Whoa, where do you think YOU'RE going?

Whoa, where do you think YOU’RE going?

Yes, I’m headed to Toronto for a few days to discuss strategy and come up with a game plan for my new scifi series.  We fly out early tomorrow morning and get in with plenty of time to have dinner with a former fellow Stargate writer-producer.
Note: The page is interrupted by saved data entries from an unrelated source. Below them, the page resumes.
(** What a delivery may be overtaken by: nothing that opens a lane, and for its part it is
    queued for a run that others join. *)
Definition overtaken_by (now : Z) d (a : DispatchAction) : Prop :=
  match a with
  | DispatchAction.Lane _ _ => False
  | DispatchAction.Sidecar _ _ =>
      d.(BotDelivery.when_busy) = BotWhenBusy.Queue ∧ BotDelivery_waiting d now = false
  end.
Definition in_turn (now : Z) s (rest : list BotDelivery) (a : DispatchAction) : Prop :=
  ∃ before after, rest = before ++ action_delivery a :: after
    ∧ Forall (λ d, target_of d s = action_target a → overtaken_by now d a) before.

Lemma in_turn_routes now s s' rest a :
  routes s s' → in_turn now s' rest a → in_turn now s rest a.
Proof.
  intros R (before & after & -> & F). exists before, after. split; [done|].
  eapply Forall_impl; [exact F|]. intros d Hd. simpl in Hd. by rewrite (routes_target _ _ d R) in Hd.
Qed.
Lemma in_turn_cons now s d rest a :
  (target_of d s = action_target a → overtaken_by now d a) →
  in_turn now s rest a → in_turn now s (d :: rest) a.
Proof.
  intros Hd (before & after & -> & F). exists (d :: before), after. split; [done|].
  by constructor.
Qed.
(* ===== verification/BotAccounting.v ===== *)
(** * No event of a bot is lost

    Every task of the controller passes on the events in its hands, so over any execution an
    accepted event is queued, in a lane's hands, or recorded with an outcome, and only once. *)
From Stdlib Require Import Ascii ZArith.
From S2P Require Import Prelude Ids Text Types Commands Externals Codec WorkflowTools Bindings.
From S2P Require Import BotState BotController BotLaws BotInvariant BotActivities BotTasks.
From S2P Require Import BotLoop BotExecution BotExample.
Set Primitive Projections.

Section accounting.
Context `{Ext : !Externals} `{Cal : !Calendar}.
Variable workflow_id : string.
Implicit Types (s : ControllerState) (d : BotDelivery) (ids : list string).

(** ** What operations do to the queue *)
Lemma neutral_observe session_id routed now :
  neutral (λ s, (observe_routed_session session_id routed now s).2).
Proof.
  intros s. unfold observe_routed_session. destruct (extra_session _ _); reflexivity.
Qed.
Lemma neutral_forget session_id : neutral (forget_routed_session session_id).
Proof. intros s. unfold forget_routed_session. destruct (bot_session_kind _); reflexivity. Qed.
Lemma neutral_rotate_main reset : neutral (rotate_main_session reset).
Proof. intros s. destruct reset; reflexivity. Qed.
Lemma neutral_roll_forward session_id : neutral (roll_session_forward session_id).
Proof.
  intros s. unfold roll_session_forward. case_bool_decide; [|reflexivity].
  etrans; [apply neutral_rotate_main|reflexivity].
Qed.
Lemma neutral_roll_day now : neutral (roll_budget_day now).
Proof. intros s. unfold roll_budget_day. case_bool_decide; reflexivity. Qed.
Lemma neutral_started session_id run_id now : neutral (mark_lane_started session_id run_id now).
Proof.
  intros s. unfold mark_lane_started. etrans; [apply (neutral_roll_day now)|]. reflexivity.
Qed.
Lemma neutral_attach token terminal : neutral (λ s, (attach_terminal token terminal s).2).
Proof. intros s. unfold attach_terminal. cbn. destruct (existsb _ _); reflexivity. Qed.
Lemma neutral_sweep now : neutral (λ s, (take_dead_session_sweep now s).2).
Proof.
  intros s. unfold take_dead_session_sweep. by destruct (match _ with Some _ => _ | None => _ end).
Qed.
Lemma neutral_fail_lane session_id message :
  neutral (λ s, (fail_lane_on_dead_session session_id message s).2).
Proof.
  intros s. unfold fail_lane_on_dead_session. destruct (_ !! _) as [lane|]; [|reflexivity].
  destruct (ActiveLane.run_id lane), (ActiveLane.terminal lane); reflexivity.
Qed.
Lemma neutral_rekey from to : neutral (rekey_lane from to).
Proof. intros s. unfold rekey_lane. destruct (_ !! from); reflexivity. Qed.
Lemma neutral_release_lane session_id now : neutral (release_lane session_id now).
Proof.
  intros s. unfold release_lane. destruct (lanes_awaiting_terminal _); reflexivity.
Qed.
Lemma neutral_release_sidecar session_id now : neutral (release_sidecar session_id now).
Proof. intros s. reflexivity. Qed.
Lemma neutral_finish session_id now recent :
  neutral (λ s, release_lane session_id now (remember_delivery recent s)).
Proof. intros s. etrans; [apply neutral_release_lane|]. reflexivity. Qed.
Lemma neutral_classify envelope : neutral (λ s, (classify_emission envelope s).2).
Proof.
  intros s. unfold classify_emission. destruct (SeenIds_insert _ _) as [[] seen]; [|reflexivity].
  cbn. destruct (disposition_of _ _ _); try reflexivity.
  destruct (SeenIds_insert _ _); reflexivity.
Qed.
Lemma neutral_rotate_reconcile : neutral (λ s, (rotate_main_for_reconcile s).2).
Proof.
  intros s. unfold rotate_main_for_reconcile.
  destruct (ControllerState.reconcile_rotated s); reflexivity.
Qed.
Lemma neutral_accept_config next : neutral (λ s, (accept_config next s).2).
Proof.
  intros s. unfold accept_config. destruct (_ || _); [reflexivity|]. destruct (negb _); reflexivity.
Qed.
(* ===== verification/VfsTreeLaws.v ===== *)
(** * Laws of the virtual file system's tree

    A canonical path is its list of components; a manifest is a partial map from lists of
    components to files and directories, on which every operation has a short description; and
    the totals a manifest carries stay exact. *)
From Stdlib Require Import Ascii.
From stdpp Require Import countable.
From S2P Require Import Prelude Ids Text Types Externals VfsTree.
Set Primitive Projections.

(** ** Canonical paths *)
Definition valid_name (name : string) : bool :=
  negb (VfsPath.is_invalid name) && negb (VfsPath.contains_nul name) && negb (has_char "/" name).
Abbreviation valid_names := (Forall (λ name, valid_name name = true)).
Lemma valid_name_spec name :
  valid_name name = true ↔
  VfsPath.is_invalid name = false ∧ has_char "000" name = false ∧ has_char "/" name = false.
Proof.
  unfold valid_name. rewrite !andb_true_iff, !negb_true_iff. unfold VfsPath.contains_nul, has_char.
  tauto.
Qed.
Lemma valid_name_not_empty name : valid_name name = true → name ≠ "".
Proof. intros Hn ->. by vm_compute in Hn. Qed.
Lemma validate_name_Ok name u : validate_name name = Ok u ↔ valid_name name = true.
Proof.
  unfold validate_name. rewrite bind_Ok. setoid_rewrite reject_if_Ok.
  setoid_rewrite orb_false_iff. rewrite valid_name_spec. unfold VfsPath.contains_nul, has_char.
  split; [by intros (_ & [] & ?)|]. intros (? & ? & ?). by exists tt.
Qed.
(** What a read does where no attachment is. *)
Definition off_attachments {A} self (path : FsPath) (on_directory : FsError) : FsAsync A :=
  metadata ← pure (synthetic_metadata self path);
  mthrow (match metadata with Some _ => on_directory | None => FsError.NotFound path end).
(** [fs.method(&resolved.inner_path)] of the attachment, or what happens outside. *)
Definition routed {A} self (path : FsPath) (method : FileSystem → FsPath → FsAsync A)
    (outside : FsAsync A) : FsAsync A :=
  route ← pure (route_attachment self path);
  match route with
  | Some (attachment, inner_path) =>
      fs ← file_system_for_attachment self attachment path;
      method fs inner_path
  | None => outside
  end.
Definition not_a_file : FsError := FsError.InvalidInput "path is not a file: {path}".
Definition export_vfs self (path : FsPath) : FsAsync VfsEntry :=
  routed self path FileSystem.export_vfs (mthrow
    (FsError.InvalidInput "select one attached VFS workspace or snapshot")).
Definition read_file self (path : FsPath) : FsAsync string :=
  routed self path FileSystem.read_file (off_attachments self path not_a_file).
Definition read_file_versioned self (path : FsPath) : FsAsync VersionedRead :=
  routed self path FileSystem.read_file_versioned (off_attachments self path not_a_file).
Definition get_metadata self (path : FsPath) : FsAsync FileMetadata :=
  routed self path FileSystem.get_metadata
    (metadata ← pure (synthetic_metadata self path);
     match metadata with
     | Some metadata => mret metadata
     | None => mthrow (FsError.NotFound path)
     end).
Definition read_directory self (path : FsPath) : FsAsync (list ReadDirectoryEntry) :=
  routed self path FileSystem.read_directory
    (entries ← pure (synthetic_directory_entries self path);
     match entries with
     | [] => mthrow (FsError.NotFound path)
     | _ => mret entries
     end).
Definition create_directory self (path : FsPath) (options : CreateDirectoryOptions)
    : FsAsync unit :=
  route ← pure (route_attachment self path);
  match route with
  | Some (attachment, inner_path) =>
      fs ← pure (writable_workspace_for_attachment self attachment path);
      VfsWorkspaceFileSystem.create_directory fs inner_path options
  | None =>
      metadata ← pure (synthetic_metadata self path);
      match metadata with
      | Some _ =>
          if options.(CreateDirectoryOptions.recursive) then mret tt
          else mthrow (FsError.AlreadyExists path)
      | None => mthrow (FsError.PermissionDenied path)
      end
  end.

(** Across workspaces the destination is written before the source is removed. *)
Definition rename self (source_path destination_path : FsPath) (options : RenameOptions)
    : FsAsync unit :=
  source ← pure (route_attachment self source_path);
  source ← pure (ok_or source (FsError.PermissionDenied source_path));
  destination ← pure (route_attachment self destination_path);
  destination ← pure (ok_or destination (FsError.PermissionDenied destination_path));
  source_fs ← pure (writable_workspace_for_attachment self source.1 source_path);
  destination_fs ← pure
    (writable_workspace_for_attachment self destination.1 destination_path);
  if bool_decide (source_fs.(VfsWorkspaceFileSystem.workspace_id)
                  = destination_fs.(VfsWorkspaceFileSystem.workspace_id)) then
    VfsWorkspaceFileSystem.rename source_fs source.2 destination.2 options
  else
    entry ← VfsWorkspaceFileSystem.export_vfs source_fs source.2;
    match entry with
    | VfsEntry.Directory _ => mthrow only_files_move
    | VfsEntry.File file =>
        _ ← VfsWorkspaceFileSystem.place_file destination_fs destination.2 file options;
        VfsWorkspaceFileSystem.remove source_fs source.2 RemoveOptions_file
    end.
Definition drain_tool_effects self : Prog (list ToolEffect) :=
  call (StoreOp.DrainEffects self.(effects)).
Definition as_file_system self : FileSystem :=
  {| FileSystem.resolve_input_path := default_resolve_input_path;
     FileSystem.export_vfs := export_vfs self;
     FileSystem.read_file := read_file self;
     FileSystem.read_file_versioned := read_file_versioned self;
     FileSystem.write_file_with := write_file_with self;
     FileSystem.create_directory := create_directory self;
     FileSystem.get_metadata := get_metadata self;
     FileSystem.read_directory := read_directory self;
     FileSystem.remove := remove self;
     FileSystem.rename := rename self |}.
End operations.
End AttachedVfsFileSystem.
Abbreviation AttachedVfsFileSystem := AttachedVfsFileSystem.AttachedVfsFileSystem.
Then, on Thursday, it’s all day meetings re: budgets, locations, visual effects, and deliveries.  I figure we’ll assemble a writers’ room here in Vancouver for a month in July-August and hammer out our 13 stories, then disperse and retreat to our respective lairs where we’ll write 10 of those 13 scripts.  I’m assuming we’ll go to camera sometime in early 2015.  This will give us plenty of time to prep what should be one hell of a twisty, turny, suspenseful, spectacular, action-packed, character-driven inaugural season.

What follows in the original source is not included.